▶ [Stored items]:
Segment Open

(* ===== verification/Toy.v ===== *)
(** * Toy: concrete primitives for the examples

    Instances of the parameters of [ErasureCode] and [Dissolve] for which their
    hypotheses hold at two data shards and one recovery shard: exclusive-or
    parity, and transparent stand-ins for the cipher, the hash and the secret
    sharing.  They show that the hypotheses of the theorems can be met, and the
    examples evaluate the model on them. *)

From S2P Require Import Prelude Bytes Text ErasureCode Dissolve Suite2 Retrieval.

Definition xor_bytes (a b : bytes) : bytes := zip_with Z.lxor a b.

#[export] Instance toy_codec : RSCodec := {
  codec_encode k m len originals :=
    match k, m, originals with
    | 2%nat, 1%nat, [a; b] => Some [xor_bytes a b]
    | _, _, _ => Some (replicate m (replicate len 0))
    end;
  codec_decode k m len om rm :=
    match om !! 0%nat, om !! 1%nat, rm !! 0%nat with
    | None, Some b, Some r => Some {[0%nat := xor_bytes b r]}
    | Some a, None, Some r => Some {[1%nat := xor_bytes a r]}
    | _, _, _ => Some ∅
    end;
  iter_order l := l;
}.

#[export] Instance toy_crypto : Crypto := {
  blake3 data := take 32 (data ++ replicate 32 0);
  blake3_derive ctx data := ctx ++ data;
  aead_seal key nonce aad pt := Some (pt ++ replicate 16 0);
  aead_open key nonce aad ct := Some (take (length ct - 16) ct);
  hkdf salt ikm info := Some (take 32 (default [] salt ++ ikm ++ info));
  sharks_deal k secret coins n := (fun i => Z.of_nat i :: secret) <$> seq 0 n;
  sharks_recover k shares := match shares with (_ :: s) :: _ => Some s | _ => None end;
}.

Lemma xor_bytes_length a b : length a = length b -> length (xor_bytes a b) = length b.
Proof. intros Hl. unfold xor_bytes. rewrite length_zip_with. lia. Qed.

(** Adding the parity to one shard gives the other. *)
Lemma xor_bytes_cancel a b : length a = length b -> xor_bytes a (xor_bytes a b) = b.
Proof.
  unfold xor_bytes. revert b. induction a as [|x a IH]; intros [|y b] Hl; simplify_eq/=; [done|].
  rewrite IH by done. f_equal. rewrite <- Z.lxor_assoc, Z.lxor_nilpotent. apply Z.lxor_0_l.
Qed.

Lemma xor_bytes_comm a b : xor_bytes a b = xor_bytes b a.
Proof.
  unfold xor_bytes. revert b. induction a as [|x a IH]; intros [|y b]; simpl; try done.
  by rewrite IH, Z.lxor_comm.
Qed.

(** A map whose indices all lie in a list has at most that many entries. *)
Lemma size_le_indices (m : gmap nat bytes) (idx : list nat) :
  (forall i s, m !! i = Some s -> i ∈ idx) -> (size m <= length idx)%nat.
Proof.
  intros Hin. rewrite <- size_dom. unfold size, set_size; simpl.
  apply submseteq_length, NoDup_submseteq; [apply NoDup_elements|].
  intros i [s Hi]%elem_of_elements%elem_of_dom. eauto.
Qed.

(** When an original is missing, the parity must have been supplied. *)
Lemma parity_present (a b : bytes) (om rm : gmap nat bytes) (j : nat) :
  (forall i s, om !! i = Some s -> [a; b] !! i = Some s) ->
  (forall i s, rm !! i = Some s -> [xor_bytes a b] !! i = Some s) ->
  (2 <= size om + size rm)%nat -> (j < 2)%nat -> om !! j = None ->
  rm !! 0%nat = Some (xor_bytes a b) /\ om !! (1 - j)%nat = [a; b] !! (1 - j)%nat.
Proof.
  intros Hom Hrm Hsz Hj Hn.
  assert (forall i s, om !! i = Some s -> i = (1 - j)%nat) as Ho.
  { intros i s Hi. pose proof (Hom _ _ Hi) as Hlt%lookup_lt_Some. simpl in Hlt.
    destruct (decide (i = j)) as [->|]; [congruence|lia]. }
  assert (forall i s, rm !! i = Some s -> i = 0%nat) as Hr
    by (intros i s Hi%Hrm%lookup_lt_Some; simpl in Hi; lia).
  assert (size om <= 1)%nat by (apply (size_le_indices om [(1 - j)%nat]); set_solver).
  assert (size rm <= 1)%nat by (apply (size_le_indices rm [0%nat]); set_solver).
  split.
  - destruct (rm !! 0%nat) as [r|] eqn:K0; [by apply Hrm in K0|].
    assert (size rm <= 0)%nat; [|lia]. apply (size_le_indices rm []). intros i s Hi.
    pose proof (Hr _ _ Hi) as ->. congruence.
  - destruct (om !! (1 - j)%nat) as [s|] eqn:K1; [symmetry; by apply Hom|].
    assert (size om <= 0)%nat; [|lia]. apply (size_le_indices om []). intros i s Hi.
    pose proof (Ho _ _ Hi) as ->. congruence.
Qed.

Lemma toy_codec_correct : codec_correct 2 1.
Proof.
  intros len originals Hpos _ Hl Hall. destruct originals as [|a [|b [|]]]; try done. clear Hl.
  apply Forall_cons in Hall as [Ha Hb]. rewrite Forall_singleton in Hb.
  exists [xor_bytes a b]. split_and!; [done|done| |].
  { apply Forall_singleton. rewrite xor_bytes_length; congruence. }
  intros om rm Hom Hrm Hsz. simpl.
  destruct (om !! 0%nat) as [a'|] eqn:H0; [destruct (om !! 1%nat) as [b'|] eqn:H1|].
  - eexists. split; [done|]. intros [|[|i]] s Hn Hs; simplify_eq/=; congruence.
  - destruct (parity_present a b om rm 1 Hom Hrm Hsz ltac:(lia) H1) as [-> _].
    pose proof (Hom _ _ H0) as [= <-]. eexists. split; [done|].
    intros [|[|i]] s Hn Hs; simplify_eq/=. by rewrite xor_bytes_cancel by congruence.
  - destruct (parity_present a b om rm 0 Hom Hrm Hsz ltac:(lia) H0) as [-> H1].
    simpl in H1. rewrite H1. eexists. split; [done|].
    intros [|[|i]] s Hn Hs; simplify_eq/=.
    by rewrite (xor_bytes_comm s), xor_bytes_cancel by congruence.
Qed.

Lemma toy_primitives : primitives_ok (mkParams 2 3).
Proof.
  constructor; simpl.
  - intros key nonce aad pt ct [= <-]. simpl. rewrite !length_app. simpl. split; [|done].
    f_equal. by rewrite Nat.add_sub, take_app_length.
  - intros secret cs. split; [done|]. intros idx shares _ Hle Hf.
    destruct Hf as [|i s idx shares Hi _]; [simpl in *; lia|]. simpl.
    unfold sharks_deal in Hi; simpl in Hi. by destruct i as [|[|[|i]]]; simplify_eq/=.
  - intros _. apply toy_codec_correct.
  - intros l. done.
Qed.

(** ** Examples *)

Definition toy_params : DissolutionParams := mkParams 2 3.
Definition toy_text : bytes := [7; 11; 13; 17; 19].
Definition toy_coins : coins := mkCoins (replicate 32 5) (replicate 12 6) [].
Definition toy_mid : bytes := compute toy_text (to_param_bytes toy_params).
Definition toy_shares : list MiasmaShare :=
  match dissolve_at toy_text toy_params 1000 toy_coins with Ok (_, s) => s | Err _ => [] end.

(** A share of other data that claims the same content. *)
Definition toy_forgery : MiasmaShare :=
  mkShare 1 (prefix toy_mid) 0 0 [1; 2] [0] [9] (replicate 12 6) 5 1000.

(** The last two shares in reverse order, and a forgery between them. *)
Definition toy_mix : list MiasmaShare :=
  match toy_shares with [_; s1; s2] => [s2; toy_forgery; s1] | _ => [] end.

Lemma toy_params_ok : params_ok toy_params.
Proof. unfold params_ok; simpl; lia. Qed.

Lemma any_k_shares_retrieve_witness : retrieve toy_mid toy_mix toy_params = Ret (Ok toy_text).
Proof.
  apply (any_k_shares_retrieve toy_text toy_params 1000 toy_coins toy_mid toy_shares toy_mix).
  - exact toy_params_ok.
  - exact toy_primitives.
  - reflexivity.
  - vm_compute. reflexivity.
  - vm_compute. reflexivity.
  - intros s Hs Hv. assert (s = toy_forgery \/ s ∈ toy_shares) as [->|]; [|vm_compute in Hv; discriminate|done].
    unfold toy_mix in Hs. destruct toy_shares as [|s0 [|s1 [|s2 [|]]]]; set_solver.
  - apply (bool_decide_unpack _). vm_compute. exact I.
  - vm_compute. lia.
Defined.

Lemma retrieved_content_matches_mid_witness :
  retrieve toy_mid toy_mix toy_params = Ret (Ok toy_text) /\
  compute toy_text (to_param_bytes toy_params) = toy_mid.
Proof.
  split; [vm_compute; reflexivity|].
  apply (proj1 (retrieved_content_matches_mid toy_mid toy_mix toy_params
    (mkManifest 1 toy_mid toy_params 5 5 [] 0) toy_text)).
  vm_compute. reflexivity.
Defined.

(** A file of two segments; the shares of both are interleaved. *)
Definition toy_file : option (DissolutionManifest * list (list MiasmaShare)) :=
  match dissolve_file toy_text toy_params 3 (fun _ => toy_coins) (fun _ => 0) 0 with
  | Ok r => Some r
  | Err _ => None
  end.
Definition toy_manifest : DissolutionManifest :=
  default (mkManifest 0 [] toy_params 0 0 [] 0) (fst <$> toy_file).
Definition toy_segments : list (list MiasmaShare) := default [] (snd <$> toy_file).
Definition toy_pool : list MiasmaShare :=
  match toy_segments with
  | [[_; a1; a2]; [b0; _; b2]] => [b2; a1; b0; a2]
  | _ => []
  end.

Lemma enough_decide p mid seg shares sh :
  forallb (fun s => negb (usable mid seg s) || bool_decide (s ∈ shares)) sh = true ->
  NoDup (slot_index <$> List.filter (usable mid seg) sh) ->
  (data_shards p <= length (List.filter (usable mid seg) sh))%nat ->
  enough p mid seg shares sh.
Proof.
  intros Hf Hnd Hl. split_and!; [|done|done]. intros s [Hs Hu]%list_elem_of_In%filter_In.
  rewrite forallb_forall in Hf. specialize (Hf s Hs). rewrite Hu in Hf. simpl in Hf.
  by apply bool_decide_eq_true in Hf.
Qed.

Lemma toy_pool_enough i shares :
  toy_segments !! i = Some shares -> enough toy_params (m_mid toy_manifest) (Z.of_nat i) shares toy_pool.
Proof.
  assert (exists a b, toy_segments = [a; b] /\
    enough toy_params (m_mid toy_manifest) 0 a toy_pool /\
    enough toy_params (m_mid toy_manifest) 1 b toy_pool) as (a & b & -> & Ha & Hb).
  { eexists _, _. split; [vm_compute; reflexivity|]. split; apply enough_decide;
      try (vm_compute; reflexivity); try (vm_compute; lia);
      apply (bool_decide_unpack _); vm_compute; exact I. }
  destruct i as [|[|i]]; intros [= <-]; done.
Qed.

Lemma file_roundtrip_witness : retrieve_file toy_manifest toy_pool = Ret (Ok toy_text).
Proof.
  apply (file_roundtrip toy_text toy_params 3 (fun _ => toy_coins) (fun _ => 0) 0
           toy_manifest toy_segments toy_pool).
  - exact toy_params_ok.
  - exact toy_primitives.
  - reflexivity.
  - vm_compute. split; reflexivity.
  - vm_compute. discriminate.
  - vm_compute. reflexivity.
  - exact toy_pool_enough.
Defined.

(** 266 of 276 shares: the casts leave 10 of 20. *)
Lemma wide_params_lose_content_witness :
  match dissolve_at toy_text (mkParams 266 276) 0 toy_coins with
  | Ok (mid, shares) =>
      length shares = 20%nat /\
      retrieve mid shares (mkParams 266 276) = Ret (Err (InsufficientShares 266 (length shares)))
  | Err _ => False
  end.
Proof.
  destruct (dissolve_at toy_text (mkParams 266 276) 0 toy_coins) as [[mid shares]|] eqn:Hd;
    [|vm_compute in Hd; discriminate].
  assert (length shares = 20%nat) as Hl by (vm_compute in Hd; by simplify_eq).
  assert (bool_decide (NoDup (slot_index <$> shares)) = true) as Hnd%bool_decide_eq_true
    by (vm_compute in Hd; by simplify_eq).
  split; [exact Hl|].
  refine (proj2 (wide_params_lose_content toy_text (mkParams 266 276) 0 toy_coins mid shares shares
    _ _ Hd _ _)).
  - intros. simpl. by rewrite length_fmap, length_seq.
  - simpl. lia.
  - by apply NoDup_fmap_1 in Hnd.
  - done.
Defined.

Lemma mid_input_injective_witness :
  compute toy_text (to_param_bytes toy_params) = compute toy_text (to_param_bytes toy_params) /\
  toy_text = toy_text /\ toy_params = toy_params.
Proof.
  split; [reflexivity|].
  apply (mid_input_injective toy_text toy_text toy_params toy_params). reflexivity.
Defined.

Lemma commitment_binds_share_witness :
  match toy_shares with s :: _ => key_share s = key_share s | [] => False end.
Proof.
  destruct toy_shares as [|s rest] eqn:Hs; [vm_compute in Hs; discriminate|].
  assert (share_widths s toy_mid) as Hw.
  { vm_compute in Hs. simplify_eq. constructor; vm_compute; try split; try reflexivity; discriminate. }
  apply (commitment_binds_share s s toy_mid toy_mid Hw Hw). reflexivity.
Defined.

(** ** Retrieval examples *)

(** Four holders: an empty one, a forger, and two with genuine shares. *)
Definition toy_fetch (a : Z) : result (option MiasmaShare) MiasmaError :=
  Ok (match a with
      | 1 => Some toy_forgery
      | 2 => toy_shares !! 2%nat
      | 3 => toy_shares !! 1%nat
      | _ => None
      end).
Definition toy_holders : list Z := [0; 1; 2; 3].

(** The first request is always slow, then the second one finishes first. *)
Definition toy_schedule (_ : nat) : choice := mkChoice true 1.

Lemma toy_slots_offered x :
  x ∈ [1; 2] -> exists a s, a ∈ toy_holders /\ toy_fetch a = Ok (Some s) /\
    usable toy_mid 0 s = true /\ slot_index s = x.
Proof.
  intros [->|[->|[]%not_elem_of_nil]%elem_of_cons]%elem_of_cons.
  - exists 3. eexists. split; [set_solver|]. vm_compute. repeat split.
  - exists 2. eexists. split; [set_solver|]. vm_compute. repeat split.
Qed.

Lemma collection_any_schedule_witness :
  exists v, collect_verified_shares toy_fetch toy_holders toy_mid 0 2 direct_network toy_schedule
            = Some (Ok v) /\ length v = 2%nat.
Proof.
  destruct (collection_any_schedule toy_fetch toy_holders toy_mid 0 2 direct_network toy_schedule [1; 2])
    as (v & Hv & Hl & _).
  - lia.
  - intros a _. eexists. reflexivity.
  - apply (bool_decide_unpack _). vm_compute. exact I.
  - simpl. lia.
  - exact toy_slots_offered.
  - exists v. split; [exact Hv|exact Hl].
Defined.

Lemma toy_holders_honest a :
  a ∈ toy_holders -> exists o, toy_fetch a = Ok o /\
    forall s, o = Some s -> usable toy_mid 0 s = true -> s ∈ toy_shares.
Proof.
  intros Ha. eexists. split; [reflexivity|]. intros s.
  assert (a = 0 \/ a = 1 \/ a = 2 \/ a = 3) as [->|[->|[->| ->]]] by set_solver.
  - done.
  - intros [= <-] Hu. vm_compute in Hu. discriminate.
  - intros Hs _. apply list_elem_of_lookup. eauto.
  - intros Hs _. apply list_elem_of_lookup. eauto.
Qed.

Lemma network_retrieval_succeeds_witness :
  coordinator_retrieve toy_fetch toy_holders toy_mid toy_params direct_network toy_schedule
  = Some (Ret (Ok toy_text)).
Proof.
  apply (network_retrieval_succeeds toy_fetch toy_text toy_params 1000 toy_coins toy_mid toy_shares
           toy_holders direct_network toy_schedule [1; 2]).
  - exact toy_params_ok.
  - exact toy_primitives.
  - reflexivity.
  - vm_compute. reflexivity.
  - vm_compute. reflexivity.
  - exact toy_holders_honest.
  - apply (bool_decide_unpack _). vm_compute. exact I.
  - simpl. lia.
  - exact toy_slots_offered.
Defined.

(** ** A password-protected version-2 segment *)

Definition toy_v2 : option (SegmentMeta * list MiasmaShare) :=
  match dissolve_segment_v2_at toy_text toy_mid 4 0 toy_params (Some (replicate 32 9)) 0 toy_coins with
  | Ret (Ok r) => Some r
  | _ => None
  end.
Definition toy_v2_meta : SegmentMeta := default (mkMeta 0 0 0 0) (fst <$> toy_v2).
Definition toy_v2_shares : list MiasmaShare := default [] (snd <$> toy_v2).

Lemma segment_v2_roundtrip_witness :
  retrieve_segment_v2 toy_mid (reverse (drop 1 toy_v2_shares)) toy_v2_meta toy_params
    (Some (replicate 32 9)) = Ret (Ok toy_text).
Proof.
  apply (segment_v2_roundtrip toy_text toy_mid 4 0 toy_params (Some (replicate 32 9)) 0 toy_coins
           toy_v2_meta toy_v2_shares).
  - exact toy_params_ok.
  - exact toy_primitives.
  - reflexivity.
  - vm_compute. reflexivity.
  - apply enough_decide; try (vm_compute; reflexivity); try (vm_compute; lia).
    apply (bool_decide_unpack _). vm_compute. exact I.
Defined.

Lemma aad_canonical_witness :
  aad_decode (aad_encode (mkAad Suite2 Directed (replicate 32 1) 7 10 20 1000))
  = Ok (mkAad Suite2 Directed (replicate 32 1) 7 10 20 1000).
Proof.
  assert (aad_wf (mkAad Suite2 Directed (replicate 32 1) 7 10 20 1000)) as Hw
    by (constructor; vm_compute; try split; try reflexivity; discriminate).
  exact (proj1 (proj2 (aad_canonical _ _ Hw Hw))).
Defined.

Segment Closed

▶ [PROBLEM STATEMENT]: Print, from the entries above, the line with "toy_segments !! i", the line with "apply (file_roundtrip toy_text" and all lines between them, exactly and with nothing else.

▶ [RESPONSE TO THIS EXERCISE]:
  toy_segments !! i = Some shares -> enough toy_params (m_mid toy_manifest) (Z.of_nat i) shares toy_pool.
Proof.
  assert (exists a b, toy_segments = [a; b] /\
    enough toy_params (m_mid toy_manifest) 0 a toy_pool /\
    enough toy_params (m_mid toy_manifest) 1 b toy_pool) as (a & b & -> & Ha & Hb).
  { eexists _, _. split; [vm_compute; reflexivity|]. split; apply enough_decide;
      try (vm_compute; reflexivity); try (vm_compute; lia);
      apply (bool_decide_unpack _); vm_compute; exact I. }
  destruct i as [|[|i]]; intros [= <-]; done.
Qed.

Lemma file_roundtrip_witness : retrieve_file toy_manifest toy_pool = Ret (Ok toy_text).
Proof.
  apply (file_roundtrip toy_text toy_params 3 (fun _ => toy_coins) (fun _ => 0) 0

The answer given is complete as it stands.